St. Mary’s County Public Schools in Maryland has quietly launched a closely managed version of Microsoft Copilot, locking down access with a strict set of rules that bar the use of AI for grading, discipline, or performance evaluations. The rollout, which began with administrative staff on July 1, 2026, will give teachers access on January 1, 2027—halfway through the school year—and students later in 2027.

The deployment is paired with a district-wide AI-use policy adopted on June 24, 2026, after the Maryland General Assembly mandated that all school systems create such guidelines in line with state education department standards. The policy, described in a Southern Maryland News report, requires all staff to complete district-approved training before using Copilot, labels any AI-generated instructional material, and forbids entering sensitive data into the tool without explicit authorization.

Superintendent J. Scott Smith disclosed the timeline during a Board of Education meeting, and Melissa Evans, administrative assistant to the superintendent, emphasized that the goal is to “enhance human thinking, never replace it.” The district tapped a “closed enterprise version” of Microsoft Copilot, according to Will Buckmaster, Supervisor of Information Technology, citing data-protection controls and useful integrations.

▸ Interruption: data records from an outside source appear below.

(* ===== verification/Server.v ===== *)
(** * The TCP server: replies, commands, connections (hkv-server/src/server.rs)

    Written against the [KVEngine] class and any [BytesMut] buffer. A task's
    world holds what the connections share (engine, metrics, observation log)
    and what the task has done on its socket. The clocks are functions of the
    number of readings so far; [write_fault] says which [write_all] calls fail,
    and after how many bytes. *)

From S2P Require Import Prelude Decimal Errors KVEngine RespParser Observation F64 Metrics.

(** ** Replies *)

Definition resp_simple (message : bytes) : bytes := lit "+" ++ message ++ crlf.
Definition resp_error (message : bytes) : bytes := lit "-ERR " ++ message ++ crlf.
Definition resp_integer (value : Z) : bytes := lit ":" ++ dec_string value ++ crlf.
Definition resp_bulk (data : bytes) : bytes :=
  lit "$" ++ dec_string (Z.of_nat (length data)) ++ crlf ++ data ++ crlf.
Definition resp_null : bytes := lit "$-1" ++ crlf.

Definition is_error_response (response : bytes) : bool := bool_decide (head response = Some Byte.x2d).

(** ** Arguments *)

Definition eq_ignore_ascii_case (a b : bytes) : bool :=
  (length a =? length b) && forallb (fun '(x, y) => byte_eq_ignore_case x y) (combine a b).

Fixpoint parse_u64_loop (value : Z) (arg : bytes) : result Z bytes :=
  match arg with
  | [] => Ok value
  | b :: arg' =>
      if negb (is_ascii_digit b) then Error (resp_error (lit "invalid integer"))
      else parse_u64_loop (saturating_add (saturating_mul value 10) (byte_val b - 48)) arg'
  end.

Definition parse_u64 (arg : bytes) : result Z bytes :=
  if bool_decide (arg = []) then Error (resp_error (lit "invalid integer")) else parse_u64_loop 0 arg.

(** [Duration::from_secs], [as_secs] and the cast [as i64]. *)
Definition nanos_per_sec : Z := 1000000000.
Definition from_secs (seconds : Z) : Duration := (seconds * nanos_per_sec)%Z.
Definition as_secs (d : Duration) : Z := (d / nanos_per_sec)%Z.
Definition as_i64 (z : Z) : Z := if (wrap64 z <? 2 ^ 63)%Z then wrap64 z else (wrap64 z - u64_modulus)%Z.

(** ** The world of a connection task *)

Inductive io_error : Type := ReadFailed | WriteFailed | AcceptFailed | SocketFailed.

Record World (E : Type) := mkWorld {
  w_engine : E;
  w_metrics : Metrics;
  w_log : option SharedObservationLog;
  w_ticks : nat;
  w_out : bytes;
  w_writes : nat
}.
Arguments mkWorld {E}.
Arguments w_engine {E}. Arguments w_metrics {E}. Arguments w_log {E}.
Arguments w_ticks {E}. Arguments w_out {E}. Arguments w_writes {E}.

Definition info_lines (s : MetricsSnapshot) : bytes :=
  let pct p := dec_nonneg (default 0%Z (percentile_us (ms_latency s) p)) in
  lit "role:master" ++ crlf
  ++ lit "engine:hybridkv" ++ crlf
  ++ lit "requests_total:" ++ dec_nonneg (ms_requests_total s) ++ crlf
  ++ lit "errors_total:" ++ dec_nonneg (ms_errors_total s) ++ crlf
  ++ lit "inflight:" ++ dec_nonneg (ms_inflight s) ++ crlf
  ++ lit "uptime_sec:" ++ format_f64_3 (as_secs_f64 (ms_uptime s)) ++ crlf
  ++ lit "qps_avg:" ++ format_f64_3 (qps s) ++ crlf
  ++ lit "error_rate:" ++ format_f64_3 (error_rate s) ++ crlf
  ++ lit "latency_samples:" ++ dec_nonneg (h_samples (ms_latency s)) ++ crlf
  ++ lit "latency_avg_us:" ++ format_f64_3 (default (f64_of_Z 0) (average_us (ms_latency s))) ++ crlf
  ++ lit "latency_max_us:" ++ dec_nonneg (h_max_us (ms_latency s)) ++ crlf
  ++ lit "latency_p50_us:" ++ pct (f64_of_Z 50) ++ crlf
  ++ lit "latency_p90_us:" ++ pct (f64_of_Z 90) ++ crlf
  ++ lit "latency_p99_us:" ++ pct (f64_of_Z 99) ++ crlf
  ++ lit "latency_p999_us:" ++ pct (f64_div (f64_of_Z 999) (f64_of_Z 10)) ++ crlf.

Section handlers.
Context `{KVEngine E} (clock : nat -> Instant) (wall : nat -> SystemTime).

Abbreviation HM := (M (World E) io_error).

(** [Instant::now()] and [SystemTime::now()]. *)
Definition tick : HM nat := fun w =>
  (Val (w_ticks w), mkWorld (w_engine w) (w_metrics w) (w_log w) (S (w_ticks w)) (w_out w) (w_writes w)).
Definition instant_now : HM Instant := t ← tick; mret (clock t).
Definition system_now : HM SystemTime := t ← tick; mret (wall t).

(** A call of the engine, its [Result] as a value. *)
Definition on_engine {A} (m : M E HkvError A) : HM (result A HkvError) := fun w =>
  let '(o, e) := m (w_engine w) in
  (match o with Val a => Val (Ok a) | Err x => Val (Error x) | Panic => Panic | Diverge => Diverge end,
   mkWorld e (w_metrics w) (w_log w) (w_ticks w) (w_out w) (w_writes w)).

Definition engine_call {A} (call : Instant -> M E HkvError A) : HM (result A HkvError) :=
  now ← instant_now; on_engine (call now).

Definition modify_metrics (f : Metrics -> Metrics) : HM unit :=
  modify (fun w => mkWorld (w_engine w) (f (w_metrics w)) (w_log w) (w_ticks w) (w_out w) (w_writes w)).

(** ** Commands *)

Definition handle_ping (args : list bytes) : bytes :=
  match args with
  | [_] => resp_simple (lit "PONG")
  | [_; message] => resp_bulk message
  | _ => resp_error (lit "wrong number of arguments for PING")
  end.

Definition handle_get (args : list bytes) : HM bytes :=
  match args with
  | [_; key] =>
      r ← engine_call (fun now => kv_get now key);
      mret (match r with
            | Ok (Some value) => resp_bulk value
            | Ok None => resp_null
            | Error _ => resp_error (lit "engine error")
            end)
  | _ => mret (resp_error (lit "wrong number of arguments for GET"))
  end.

Definition handle_set (args : list bytes) : HM bytes :=
  match args with
  | _ :: key :: value :: options =>
      match options with
      | [] =>
          r ← engine_call (fun now => kv_set now key value);
          mret (match r with
                | Ok _ => resp_simple (lit "OK")
                | Error _ => resp_error (lit "engine error")
                end)
      | [ex; seconds] =>
          if eq_ignore_ascii_case ex (lit "EX") then
            match parse_u64 seconds with
            | Error resp => mret resp
            | Ok seconds =>
                r ← engine_call (fun now => kv_set_with_ttl now key value (from_secs seconds));
                mret (match r with
                      | Ok _ => resp_simple (lit "OK")
                      | Error _ => resp_error (lit "engine error")
                      end)
            end
          else mret (resp_error (lit "unsupported SET options"))
      | _ => mret (resp_error (lit "unsupported SET options"))
      end
  | _ => mret (resp_error (lit "wrong number of arguments for SET"))
  end.

(** [removed += 1] stays below the number of arguments. *)
Fixpoint del_loop (keys : list bytes) (removed : Z) : HM bytes :=
  match keys with
  | [] => mret (resp_integer removed)
  | key :: keys' =>
      r ← engine_call (fun now => kv_delete now key);
      match r with
      | Ok true => del_loop keys' (removed + 1)
      | Ok false => del_loop keys' removed
      | Error _ => mret (resp_error (lit "engine error"))
      end
  end.

Definition handle_del (args : list bytes) : HM bytes :=
  if length args <? 2 then mret (resp_error (lit "wrong number of arguments for DEL"))
  else del_loop (tail args) 0.

Definition handle_expire (args : list bytes) : HM bytes :=
  match args with
  | [_; key; seconds] =>
      match parse_u64 seconds with
      | Error resp => mret resp
      | Ok seconds =>
          r ← engine_call (fun now => kv_expire now key (from_secs seconds));
          mret (match r with
                | Ok _ => resp_integer 1
                | Error NotFound => resp_integer 0
                | Error _ => resp_error (lit "engine error")
                end)
      end
  | _ => mret (resp_error (lit "wrong number of arguments for EXPIRE"))
  end.

Definition handle_ttl (args : list bytes) : HM bytes :=
  match args with
  | [_; key] =>
      r ← engine_call (fun now => kv_ttl now key);
      mret (match r with
            | Ok Missing => resp_integer (-2)
            | Ok NoExpiry => resp_integer (-1)
            | Ok (ExpiresIn remaining) => resp_integer (as_i64 (as_secs remaining))
            | Error _ => resp_error (lit "engine error")
            end)
  | _ => mret (resp_error (lit "wrong number of arguments for TTL"))
  end.

Definition handle_info : HM bytes :=
  now ← instant_now;
  m ← gets w_metrics;
  mret (resp_bulk (info_lines (snapshot now m))).

(** ** Observation *)

Fixpoint planned_deletes (keys : list bytes) : HM (list ObservationEvent) :=
  match keys with
  | [] => mret []
  | key :: keys' =>
      at_ ← system_now;
      evs ← planned_deletes keys';
      mret (event_write CmdDelete key None at_ :: evs)
  end.

Definition planned_one (f : SystemTime -> ObservationEvent) : HM (list ObservationEvent) :=
  at_ ← system_now; mret [f at_].

Definition planned_observations (args : list bytes) : HM (list ObservationEvent) :=
  match args with
  | [] => mret []
  | command :: _ =>
      if eq_ignore_ascii_case command (lit "GET") then
        match args with
        | [_; key] => planned_one (event_read CmdGet key)
        | _ => mret []
        end
      else if eq_ignore_ascii_case command (lit "SET") then
        match args with
        | [_; key; value] => planned_one (event_write CmdSet key (Some (Z.of_nat (length value))))
        | [_; key; value; ex; _] =>
            if eq_ignore_ascii_case ex (lit "EX")
            then planned_one (event_write CmdSet key (Some (Z.of_nat (length value))))
            else mret []
        | _ => mret []
        end
      else if eq_ignore_ascii_case command (lit "DEL") then
        if length args <? 2 then mret [] else planned_deletes (tail args)
      else if eq_ignore_ascii_case command (lit "EXPIRE") then
        match args with
        | [_; key; _] => planned_one (event_write CmdExpire key None)
        | _ => mret []
        end
      else if eq_ignore_ascii_case command (lit "TTL") then
        match args with
        | [_; key] => planned_one (event_read CmdTtl key)
        | _ => mret []
        end
      else mret []
  end.

Definition record_events (events : list ObservationEvent) : HM unit :=
  modify (fun w => mkWorld (w_engine w) (w_metrics w)
    ((fun log => foldl (fun log ev => record_observation ev log) log events) <$> w_log w)
    (w_ticks w) (w_out w) (w_writes w)).

Definition observe_command_result (events : list ObservationEvent) (dispatch : HM bytes) : HM bytes :=
  response ← dispatch;
  (if negb (is_error_response response) then record_events events else mret tt);;
  mret response.

Definition observed (args : list bytes) (dispatch : HM bytes) : HM bytes :=
  events ← planned_observations args; observe_command_result events dispatch.

Definition dispatch_command (args : list bytes) : HM bytes :=
  match args with
  | [] => mret (resp_error (lit "empty command"))
  | cmd :: _ =>
      if eq_ignore_ascii_case cmd (lit "PING") then mret (handle_ping args)
      else if eq_ignore_ascii_case cmd (lit "GET") then observed args (handle_get args)
      else if eq_ignore_ascii_case cmd (lit "SET") then observed args (handle_set args)
      else if eq_ignore_ascii_case cmd (lit "DEL") then observed args (handle_del args)
      else if eq_ignore_ascii_case cmd (lit "EXPIRE") then observed args (handle_expire args)
      else if eq_ignore_ascii_case cmd (lit "TTL") then observed args (handle_ttl args)
      else if eq_ignore_ascii_case cmd (lit "INFO") then handle_info
      else mret (resp_error (lit "unknown command"))
  end.

(** ** Requests *)

Context (write_fault : nat -> option nat).

(** [stream.write_all(..).await], its [Result] as a value. *)
Definition write_all (response : bytes) : HM (result unit io_error) := fun w =>
  let '(r, sent) := match write_fault (w_writes w) with
                    | None => (Ok tt, response)
                    | Some n => (Error WriteFailed, take n response)
                    end in
  (Val r, mkWorld (w_engine w) (w_metrics w) (w_log w) (w_ticks w) (w_out w ++ sent) (S (w_writes w))).

Definition finish_tracked_request (started_at : Instant) (response : bytes) (write_result : result unit io_error) : HM unit :=
  (if is_error_response response then modify_metrics record_error else mret tt);;
  now ← instant_now;
  modify_metrics (record_request_end (saturating_sub now started_at));;
  match write_result with Ok _ => mret tt | Error e => throw e end.

(** What both arms of the loop of [handle_connection_with_observation] do. *)
Definition tracked (respond : HM bytes) : HM unit :=
  modify_metrics record_request_start;;
  started_at ← instant_now;
  response ← respond;
  write_result ← write_all response;
  finish_tracked_request started_at response write_result.

Definition handle_request (args : list bytes) : HM unit := tracked (dispatch_command args).
Definition handle_protocol_error : HM unit := tracked (mret (resp_error (lit "protocol error"))).

(** ** Connections *)

Section connection.
Context `{Profile} `{BytesMut B}.

Abbreviation CM := (M (World E * (RespParser * B)) io_error).

Definition in_world {A} (m : HM A) : CM A := fun '(w, c) => let '(o, w') := m w in (o, (w', c)).

(** [parser.parse(&mut buffer)], its [Result] as a value. *)
Definition parse_next : CM (result (option (list bytes)) RespError) := fun '(w, c) =>
  let '(o, c') := parse c in
  (match o with Val a => Val (Ok a) | Err x => Val (Error x) | Panic => Panic | Diverge => Diverge end, (w, c')).

Inductive flow : Type := MoreInput | Closed.

Fixpoint serve_buffer (fuel : nat) : CM flow :=
  match fuel with
  | O => diverge
  | S fuel' =>
      r ← parse_next;
      match r with
      | Ok (Some args) => in_world (handle_request args);; serve_buffer fuel'
      | Ok None => mret MoreInput
      | Error ProtocolError => in_world handle_protocol_error;; mret Closed
      end
  end.

(** The reads of the socket: the chunks [read_buf] appends, then the end of the
    stream or an error. A read of no bytes is the end of the stream. *)
Fixpoint read_loop (reads : list bytes) (read_end : result unit io_error) : CM unit :=
  match reads with
  | [] => match read_end with Ok _ => mret tt | Error e => throw e end
  | chunk :: reads' =>
      modify (fun '(w, (p, b)) => (w, (p, bm_put b chunk)));;
      if bool_decide (length chunk = 0) then mret tt
      else
        fuel ← gets (fun s => length (bm_bytes (snd (snd s))));
        f ← serve_buffer (S fuel);
        match f with MoreInput => read_loop reads' read_end | Closed => mret tt end
  end.

(** [empty_buffer]: [BytesMut::with_capacity(8 * 1024)]. *)
Definition handle_connection_with_observation (empty_buffer : B) (reads : list bytes)
    (read_end : result unit io_error) : HM unit := fun w =>
  let '(o, (w', _)) := read_loop reads read_end (w, (parser_new, empty_buffer)) in (o, w').

End connection.
End handlers.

A Chained AI: What’s Different About This Deployment

Unlike students or teachers downloading the consumer version of Copilot, the St. Mary’s implementation runs entirely within the district’s Microsoft 365 tenant. That means the tool inherits the organization’s identity, access, and data governance policies. The “closed” descriptor refers to data isolation: prompts and outputs stay inside the district’s controlled environment rather than feeding into public models.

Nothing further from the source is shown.